Jorge Pulido

Personal information
- Full name: Jorge Pulido Mayoral
- Date of birth: 8 April 1991 (age 35)
- Place of birth: Castillo de Bayuela, Spain
- Height: 1.86 m (6 ft 1 in)
- Position: Centre-back

Team information
- Current team: Almería

Youth career
- Talavera
- 1999–2009: Atlético Madrid

Senior career*
- Years: Team / Apps / (Gls)
- 2009–2011: Atlético Madrid B / 44 / (3)
- 2011–2013: Atlético Madrid / 3 / (0)
- 2012: → Rayo Vallecano (loan) / 14 / (0)
- 2013–2014: Real Madrid B / 19 / (0)
- 2014–2016: Albacete / 46 / (7)
- 2016–2017: Sint-Truiden / 13 / (2)
- 2017–2026: Huesca / 314 / (16)
- 2026–: Almería / 0 / (0)

International career
- 2008: Spain U17 / 5 / (2)
- 2008–2010: Spain U19 / 20 / (0)
- 2011: Spain U20 / 4 / (0)

Medal record
Men's football
Representing Spain
UEFA European Under-17 Championship
| Winner | 2008 Türkiye |  |

= Jorge Pulido =

Spanish footballer

Jorge Pulido Mayoral (born 8 April 1991) is a Spanish professional footballer who plays as a central defender for Segunda División club Almería.

==Club career==
===Atlético Madrid===
Born in the village of Castillo de Bayuela in Castilla–La Mancha, Pulido arrived at Atlético Madrid's youth system at the age of 8. He made his senior debut in the 2009–10 season, appearing with their reserves in the Segunda División B.

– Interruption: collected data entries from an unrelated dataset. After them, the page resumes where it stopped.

(* ===== verification/Receiver.v ===== *)
(** * Receiver: rtp_receiver.hpp / rtp_receiver.cpp

    The receive thread validates RTP datagrams, stores them in a ring of slab
    slots indexed by sequence number, releases them in order (with a bounded
    jitter window) through a single-producer single-consumer job queue, and the
    worker hands each job to the hook.  The worker keeps a slot's bytes until
    [release_slab] ([in_worker]).

    Functions are modelled whole; each runs on one thread.  What the two threads
    share is the queue (see [Spsc] for its interleavings) and the [in_worker]
    flags, which the receive thread only sets and the worker only clears.  The
    statistics counters (64-bit) are modelled without wrap-around. *)
From S2P Require Import Prelude.

Definition kRingSize : Z := 16384.
Definition kSlotBytes : Z := 9216.
Definition kJobQueueSize : Z := kRingSize.
Definition kRtpVersion : Z := 2.

Record Slot := mkSlot {
  filled : bool;
  s_seq : Z;
  s_hdr_len : Z;
  s_len : Z;
  in_worker : Z
}.

Record Job := mkJob {
  j_slab_idx : Z;
  j_len : Z;
  j_seq : Z;
  j_hdr_len : Z
}.

(** [rtp::Frame]; [f_payload] is the slab address of the payload. *)
Record Frame := mkFrame {
  f_seq : Z;
  f_timestamp : Z;
  f_ssrc : Z;
  f_marker : Z;
  f_payload_type : Z;
  f_payload : Z;
  f_payload_len : Z;
  f_slab_idx : Z
}.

Pulido made his official debut with the Colchoneross first team on 10 November 2010, playing the entire 1–1 home draw against Universidad de Las Palmas CF in the round of 32 of the Copa del Rey (6–1 aggregate win). On 18 February of the following year, he extended his contract with the club by signing until 2014.

On 15 May 2011, benefitting from injuries to Diego Godín and Luis Perea and the suspension of Tomáš Ujfaluši, Pulido made his first La Liga appearance, playing the full 90 minutes and being booked after committing a penalty in a 2–1 home victory over Hércules CF, as the team finally qualified for the UEFA Europa League as seventh. On 27 January 2012, he was loaned to fellow top-division side Rayo Vallecano until June.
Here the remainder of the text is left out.